On top of that, whether you want your loved ones to be covered in case
of your untimely death, life insurance can be arranged as well with premiums
decided by your health and age.
Contributing to a
After you’ve spent your entire adult life working, by the
time you have become of retirement age, the last thing you want to worry about is
having enough to life off, let alone not being able to finally travel and enjoy
every life experience without the stress of work any longer. By contributing to a retirement account early
on, you’ll have more time for your funds to grow over time. It can be a large chunk of your check going
towards an account that you will not need until possibly decades later on, but
if you think about your long-term future, you may want to put saving for retirement
more of a priority.
Account Set Up
As you begin to start a family you think about more than
just your future, but of your children’s as well. While retirement can be decades away, college
is under eighteen years away so it’s best to get on saving as early as you can
so you can to make sure you can help with a portion of college. With several college savings plans available,
even contributing a little each month will add up to at least pay for a few
semesters when it comes time to head off to college.
Maximizing Free Money
Since money is likely tight by the time you pay for monthly
bills, food, gas, and savings, you want to hang onto every dollar you can, so missing
out on free money should always be avoided.

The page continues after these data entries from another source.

(** C31. Creation of a pod.  Host-network pods are admitted.  Another pod is
    admitted exactly when the network and the subnets it asks for are selected
    (then there are at most two subnets, they exist and are of that network or
    of none, and a network that is named is the one selected); the network, if
    there is one, exists, its type is the one the pod names if it names one,
    and the instances the pod still has are of that network and of those
    subnets; its IP pool, if it has one, comes with a network and each of its
    elements is an address or empty; and, when the dual stack is enabled and
    the pod is of the overlay network, the counter of the pod's family of
    every overlay network shows an address left.  Without dual stack the
    counters are not looked at. *)
Theorem PodCreateValidation_sound cache client pod :
  let m := pod_Meta pod in
  let result := PodCreateValidation cache client (Ret pod) in
  let asked := PickFirstNonEmptyString [annotation m AnnotationSpecifiedNetwork; label m LabelSpecifiedNetwork] in
  (pod_HostNetwork pod = true → result = Ret (Allowed "skip validation on host-networking pod")) ∧
  (pod_HostNetwork pod = false →
   result = Ret (Allowed "validation pass") ↔
   ∃ net str network, SelectNetworkAndSubnetFromObject cache m = Ret (net, str) ∧
     named_network cache client pod net str network ∧ pool_fits pod net ∧
     (DualStackEnabled = true → pod_type m network = Overlay → capacity_left client m)) ∧
  (∀ net str, SelectNetworkAndSubnetFromObject cache m = Ret (net, str) →
     (length (specifiedSubnetStrToSubnetNames str) ≤ 2)%nat ∧
     (∀ name, name ∈ specifiedSubnetStrToSubnetNames str → subnet_of cache net name) ∧ (asked ≠ "" → net = asked)).
Proof.
  intros m result asked. unfold result, PodCreateValidation. cbn [attempt mbind handling_bind].
  split; [by intros ->|]. split; [|intros net str; apply Select_sound]. intros ->.
  cbn [when mbind handling_bind]. fold m. rewrite allowed_bind by refuses. setoid_rewrite attempt_Next. split.
  - intros ((net & str) & Hsel & Ha).
    apply allowed_bind in Ha as (t & (network & Hnet & ->)%pod_network_part & Ha); [|unfold pod_network_type, existing_instance_ok; refuses].
    apply allowed_seq in Ha as [Hpool%pool_part Ha]; [|unfold pool_ip_ok; refuses].
    apply allowed_seq in Ha as [Hcap _]; [|unfold overlay_network_ok, overlay_capacity; refuses].
    exists net, str, network. split; [done|]. split; [done|]. split; [done|]. by apply capacity_part.
  - intros (net & str & network & Hsel & Hnet & Hpool & Hcap). exists (net, str). split; [done|].
    apply allowed_bind; [unfold pod_network_type, existing_instance_ok; refuses|]. exists (pod_type m network).
    split; [apply pod_network_part; by exists network|].
    apply allowed_seq; [unfold pool_ip_ok; refuses|]. split; [by apply pool_part|].
    apply allowed_seq; [unfold overlay_network_ok, overlay_capacity; refuses|]. split; [by apply capacity_part|done].
Qed.
End pods.

Definition w_overlay_with (c : option Count) : V1Network :=
  mkV1Network (vn_Meta w_overlay) (vn_Spec w_overlay) (mkNetworkStatus "" "" [] [] c None None).

Definition w_overlay_pod : Pod :=
  pod_set_Meta (om_set_Annotations
    (list_to_map [(AnnotationSpecifiedNetwork, "overlay"); (AnnotationIPPool, "10.0.0.5,10.0.0.6")]) (w_meta "web-0")) w_pod.

Abbreviation w_validate networks :=
  (PodCreateValidation (H := api_concrete) (H0 := w_settings) (w_reader networks []) (w_reader networks []) (Ret w_overlay_pod)).

Lemma PodCreateValidation_sound_witness :
  ∃ net str network,
    SelectNetworkAndSubnetFromObject (H := w_settings) (w_reader [w_overlay_with (Some (mkCount 8 1 7))] []) (pod_Meta w_overlay_pod)
      = Ret (net, str) ∧
    pool_fits w_overlay_pod net ∧
    (pod_type (S := w_settings) (pod_Meta w_overlay_pod) network = Overlay →
     capacity_left (S := w_settings) (w_reader [w_overlay_with (Some (mkCount 8 1 7))] []) (pod_Meta w_overlay_pod)).
Proof.
  destruct (proj1 (proj1 (proj2 (PodCreateValidation_sound (A := api_concrete) (S := w_settings)
    (w_reader [w_overlay_with (Some (mkCount 8 1 7))] []) (w_reader [w_overlay_with (Some (mkCount 8 1 7))] []) w_overlay_pod))
    eq_refl) ltac:(vm_compute; reflexivity)) as (net & str & network & Hsel & _ & Hpool & Hcap).
  exists net, str, network. exact (conj Hsel (conj Hpool (Hcap eq_refl))).
Defined.

(** A new overlay network, whose counters are not set yet, makes the webhook
    panic. *)
Lemma PodCreateValidation_panics : w_validate [w_overlay_with None] = Panic.
Proof. vm_compute. reflexivity. Qed.

(** An empty element of the IP pool is taken for an address. *)
Lemma pool_with_empty_address : pool_ip_ok "" = Next tt.
Proof. apply pool_ip_Next. by left. Qed.
(* ===== verification/StatusProperties.v ===== *)
(** * The status of a network (networkstatus_controller.go)

    The counters that the allocator reports are sums over the subnets, and
    the controller writes exactly these to the server, unless they are there
    already. *)

From stdpp Require Import sorting.
From S2P Require Import Prelude GoNet GoStrings CNIPlugins NetworkingV1 Kubernetes Config Utils IPAMTypes IPAMSubnet IPAMSync IPAMCanonical IPAMSubnetProperties IPAMNetwork IPAMNetworkProperties Allocator AllocatorInvariant AllocatorProperties Names GoJSON KubeClient Store StoreProperties ClientUtils Admission PodController StatusControllers.
Local Open Scope Z_scope.

(** ** Sums *)

Definition sumZ {A} (f : A → Z) (l : list A) : Z := foldr (λ x n, f x + n) 0 l.

Lemma sumZ_app {A} (f : A → Z) l l' : sumZ f (l ++ l') = sumZ f l + sumZ f l'.
Proof. induction l as [|x l IH]; cbn; [done|]. unfold sumZ in *. cbn. rewrite IH. lia. Qed.

Lemma sumZ_snoc {A} (f : A → Z) l x : sumZ f (l ++ [x]) = sumZ f l + f x.
Proof. rewrite sumZ_app. unfold sumZ at 2. cbn. lia. Qed.

#[export] Instance sumZ_perm {A} (f : A → Z) : Proper ((≡ₚ) ==> eq) (sumZ f).
Proof. induction 1; unfold sumZ in *; cbn; lia. Qed.

Lemma sumZ_ext {A} (f g : A → Z) l : (∀ x, x ∈ l → f x = g x) → sumZ f l = sumZ g l.
Proof.
  induction l as [|x l IH]; intros H; [done|]. unfold sumZ in *. cbn. rewrite H by (by left). rewrite IH; [done|].
  intros y Hy. apply H. by right.
Qed.

Lemma sumZ_map {A B} (f : B → Z) (g : A → B) l : sumZ f (g <$> l) = sumZ (λ x, f (g x)) l.
Proof. induction l as [|x l IH]; [done|]. unfold sumZ in *. cbn. by rewrite IH. Qed.

Lemma uint32_add a b : uint32 (uint32 a + uint32 b) = uint32 (a + b).
Proof. unfold uint32. by rewrite <-Z.add_mod. Qed.

Lemma uint32_add_l a b : uint32 (uint32 a + b) = uint32 (a + b).
Proof. unfold uint32. by rewrite Zplus_mod_idemp_l. Qed.

Lemma int32_bounds z : - 2 ^ 31 ≤ int32 z < 2 ^ 31.
Proof. unfold int32. zdiv_lia. Qed.

Lemma int32_small z : - 2 ^ 31 ≤ z < 2 ^ 31 → int32 z = z.
Proof. intros H. unfold int32. rewrite Z.mod_small; lia. Qed.

Lemma int32_uint32 z : int32 (uint32 z) = int32 z.
Proof. unfold int32, uint32. by rewrite Zplus_mod_idemp_l. Qed.

Lemma int32_add_idemp a b : int32 (int32 a + int32 b) = int32 (a + b).
Proof.
  unfold int32. f_equal.
  replace ((a + 2 ^ 31) mod 2 ^ 32 - 2 ^ 31 + ((b + 2 ^ 31) mod 2 ^ 32 - 2 ^ 31) + 2 ^ 31)
    with ((a + 2 ^ 31) mod 2 ^ 32 + ((b + 2 ^ 31) mod 2 ^ 32 - 2 ^ 31)) by lia.
  rewrite Zplus_mod_idemp_l.
  replace (a + 2 ^ 31 + ((b + 2 ^ 31) mod 2 ^ 32 - 2 ^ 31)) with ((b + 2 ^ 31) mod 2 ^ 32 + a) by lia.
  rewrite Zplus_mod_idemp_l. f_equal. lia.
Qed.

(** ** What the allocator reports *)

(** The addresses of a subnet, and those of them in use. *)
Definition addresses (sn : Subnet) : Z := IPSlice_Count (sn_AvailableIPs sn).
Definition in_use (sn : Subnet) : Z := Subnet_UsingIPCount sn.

Definition usage_of (last : string) (l : list Subnet) : Usage :=
  mkUsage (uint32 (sumZ addresses l)) (uint32 (sumZ in_use l)) (uint32 (sumZ (λ sn, addresses sn - in_use sn) l)) last.

(** The last address given out of a subnet, and of the first subnet that has
    given out one. *)
Definition current (sn : Subnet) : string := match IPSlice_Current (sn_AvailableIPs sn) with Ret x => x | _ => "" end.
Definition first_current (l : list Subnet) : string := PickFirstNonEmptyString (map current l).

Definition of_family (v6 : bool) (l : list Subnet) : list Subnet := filter (λ sn, Subnet_IsIPv6 sn = v6) l.
Definition of_netID (id : Z) (l : list Subnet) : list Subnet := filter (λ sn, unifyNetID (sn_NetID sn) = id) l.

(** The addresses of a net ID that can be given out in pairs. *)
Definition pairs (l : list Subnet) (id : Z) : Z :=
  let available v6 := uint32 (sumZ (λ sn, addresses sn - in_use sn) (of_family v6 (of_netID id l))) in
  Z.min (available false) (available true).

Section usage.
Context {P : CNIPlugins}.

Lemma Subnet_Usage_of sn : subnet_ok sn → Subnet_Usage sn = Ret (usage_of (current sn) [sn]).
Proof.
  intros Hok. destruct (IPSlice_Current_ret _ (ok_slice sn Hok)) as [x Hx].
  unfold Subnet_Usage, current. rewrite Hx. unfold usage_of, sumZ, addresses, in_use. cbn. by rewrite !Z.add_0_r.
Qed.

Lemma first_current_snoc l sn :
  first_current (l ++ [sn]) = if nonempty (first_current l) then first_current l else current sn.
Proof.
  unfold first_current. rewrite map_app. cbn [map]. induction (map current l) as [|x xs IH]; cbn [PickFirstNonEmptyString app].
  - by destruct (nonempty (current sn)) eqn:E; [|unfold nonempty in E; cbn; case_bool_decide].
  - destruct (nonempty x) eqn:E; [by rewrite E|]. exact IH.
Qed.

Lemma Usage_Add_of l sn :
  Usage_Add (usage_of (first_current l) l) (usage_of (current sn) [sn]) = usage_of (first_current (l ++ [sn])) (l ++ [sn]).
Proof.
  unfold Usage_Add, usage_of. cbn [us_Total us_Used us_Available us_LastAllocation].
  rewrite !uint32_add, first_current_snoc, <-!sumZ_app. done.
Qed.

(** What the loop of [DualStackUsage] has computed for the subnets [l]. *)
Definition usage_inv (l : list Subnet) (d : DualUsage) : Prop :=
  du_v4 d = usage_of (first_current (of_family false l)) (of_family false l) ∧
  du_v6 d = usage_of (first_current (of_family true l)) (of_family true l) ∧
  ∀ id, du_paired d !! id =
    if decide (of_netID id l = []) then None
    else let u v6 := usage_of (first_current (of_family v6 (of_netID id l))) (of_family v6 (of_netID id l)) in
         Some (u false, u true).

Lemma of_family_snoc v6 l sn :
  of_family v6 (l ++ [sn]) = if decide (Subnet_IsIPv6 sn = v6) then of_family v6 l ++ [sn] else of_family v6 l.
Proof. unfold of_family. rewrite filter_app, filter_cons, filter_nil. case_decide; by rewrite ?app_nil_r. Qed.

Lemma of_netID_snoc id l sn :
  of_netID id (l ++ [sn]) = if decide (unifyNetID (sn_NetID sn) = id) then of_netID id l ++ [sn] else of_netID id l.
Proof. unfold of_netID. rewrite filter_app, filter_cons, filter_nil. case_decide; by rewrite ?app_nil_r. Qed.

Lemma of_family_nil v6 l : l = [] → of_family v6 l = [].
Proof. by intros ->. Qed.

Lemma dualstack_step_inv l sn d :
  subnet_ok sn → usage_inv l d → ∃ d', dualstack_step d sn = Ret d' ∧ usage_inv (l ++ [sn]) d'.
Proof.
  intros Hok (H4 & H6 & Hp). unfold dualstack_step. rewrite (Subnet_Usage_of sn Hok). cbn [mbind outcome_bind].
  set (id := unifyNetID (sn_NetID sn)).
  assert (default (Usage_zero, Usage_zero) (du_paired d !! id) =
          (usage_of (first_current (of_family false (of_netID id l))) (of_family false (of_netID id l)),
           usage_of (first_current (of_family true (of_netID id l))) (of_family true (of_netID id l)))) as ->.
  { rewrite Hp. case_decide as E; [|done]. by rewrite E. }
  eexists. split; [reflexivity|].
  assert (∀ id', of_netID id' (l ++ [sn]) = if decide (id' = id) then of_netID id l ++ [sn] else of_netID id' l) as Hid.
  { intros id'. rewrite of_netID_snoc. fold id. repeat case_decide; congruence. }
  assert (∀ v6 x, of_family v6 (x ++ [sn]) = if decide (Subnet_IsIPv6 sn = v6) then of_family v6 x ++ [sn] else of_family v6 x)
    as Hf by (intros; apply of_family_snoc).
  destruct (Subnet_IsIPv6 sn) eqn:E6; (split; [|split]); cbn [du_v4 du_v6 du_paired].
  all: rewrite ?(Hf true), ?(Hf false); cbn [decide bool_eq_dec]; rewrite ?H4, ?H6, ?Usage_Add_of; try reflexivity.
  all: intros id'; rewrite Hid; destruct (decide (id' = id)) as [->|Hne].
  2, 4: rewrite lookup_insert_ne by done; apply Hp.
  all: rewrite lookup_insert_eq, decide_False by (by destruct (of_netID id l)); rewrite ?(Hf true), ?(Hf false).
  all: reflexivity.
Qed.

Lemma dualstack_loop_inv l0 l d :
  Forall subnet_ok l → usage_inv l0 d → ∃ d', for_each dualstack_step d l = Ret d' ∧ usage_inv (l0 ++ l) d'.
Proof.
  intros Hl. revert l0 d. induction Hl as [|sn l Hsn _ IH]; intros l0 d Hd; cbn [for_each].
  - exists d. by rewrite app_nil_r.
  - destruct (dualstack_step_inv l0 sn d Hsn Hd) as (d1 & -> & H1). cbn [mbind outcome_bind].
    destruct (IH _ _ H1) as (d2 & E & H2). exists d2. by rewrite <-app_assoc in H2.
Qed.

Lemma fold_choose (m : gmap Z (Usage * Usage)) :
  map_fold (λ _ u n, uint32 (n + chooseAvailable u)) 0 m = uint32 (sumZ (λ kv, chooseAvailable kv.2) (map_to_list m)).
Proof.
  rewrite map_fold_foldr. induction (map_to_list m) as [|[id u] l IH]; [done|].
  cbn [foldr uncurry]. rewrite IH, uint32_add_l. unfold sumZ. cbn. f_equal. lia.
Qed.

(** The usages of a network: the sums over the subnets of each family, and
    over the net IDs for the pairs. *)
Lemma Network_DualStackUsage_spec n :
  net_wf n →
  let l := rotation (nw_Subnets n) in
  ∃ ids usages, NoDup ids ∧ (∀ id, id ∈ ids ↔ ∃ sn, sn ∈ ss_Subnets (nw_Subnets n) ∧ unifyNetID (sn_NetID sn) = id) ∧
    Network_DualStackUsage n =
      Ret (usage_of (first_current (of_family false l)) (of_family false l),
           usage_of (first_current (of_family true l)) (of_family true l),
           mkUsage 0 0 (uint32 (sumZ (pairs l) ids)) "", usages).
Proof.
  intros Hn l. unfold Network_DualStackUsage, SubnetSlice_DualStackUsage.
  rewrite (for_each_rotation dualstack_step) by done. fold l.
  destruct (dualstack_loop_inv [] l (mkDualUsage Usage_zero Usage_zero ∅ ∅)) as (d & -> & H4 & H6 & Hp).
  { apply Forall_forall. intros sn Hsn. apply rotation_elem_of in Hsn. pose proof (wf_subnets _ Hn) as Hw.
    rewrite Forall_forall in Hw. by apply Hw. }
  { split_and!; [done..|]. intros id. cbn [du_paired]. by rewrite lookup_empty. }
  cbn [mbind outcome_bind app] in *. rewrite H4, H6.
  exists (map_to_list (du_paired d)).*1, (du_subnets d). split_and!; [apply NoDup_fst_map_to_list| |].
  - intros id. rewrite list_elem_of_fmap. setoid_rewrite <-rotation_elem_of. fold l. split.
    + intros ([id' u] & -> & Hu). apply elem_of_map_to_list in Hu. cbn. rewrite Hp in Hu. case_decide as E; [done|].
      destruct (of_netID id' l) as [|sn t] eqn:El; [done|]. exists sn.
      assert (sn ∈ of_netID id' l) as Hin by (rewrite El; by left). by apply list_elem_of_filter in Hin as [? ?].
    + intros (sn & Hsn & Hid). assert (sn ∈ of_netID id l) as Hin by (by apply list_elem_of_filter).
      pose proof (Hp id) as Hl. rewrite decide_False in Hl by (intros E; rewrite E in Hin; by apply elem_of_nil in Hin).
      eexists (id, _). split; [done|]. by apply elem_of_map_to_list.
  - rewrite fold_choose. do 6 f_equal. rewrite sumZ_map. apply sumZ_ext. intros [id u] Hu. apply elem_of_map_to_list in Hu. cbn. rewrite Hp in Hu. case_decide; [done|].
    simplify_eq. unfold chooseAvailable, pairs. cbn. destruct (Z.ltb_spec (uint32 (sumZ (λ sn, addresses sn - in_use sn) (of_family false (of_netID id l))))
      (uint32 (sumZ (λ sn, addresses sn - in_use sn) (of_family true (of_netID id l))))); lia.
Qed.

First, using a rewards credit card where you can earn points or cashback
on the items that you would normally purchase anyway is a great way to earn
hundreds of dollars a year, depending on how much you spend, while making sure
you’re contributing to the max contributions from your employer is a great way
to earn money towards your retirement account that could add up to thousands a
year or tens of thousands over the next couple decades.
In the end, it’s best to avoid paying interest of the pocket
of your hard-earned income, so the more you can stay out of debt, the
better. While can be tough when it comes
to large purchases such as a home or car, but day to day spending from a credit
card, especially with its high interest rate, should be the first to go. Mortgage rates fluctuate quite often, so
taking advantage of a refinance to a lower rate is a great way to not only save
money every month, but over the life of the mortgage.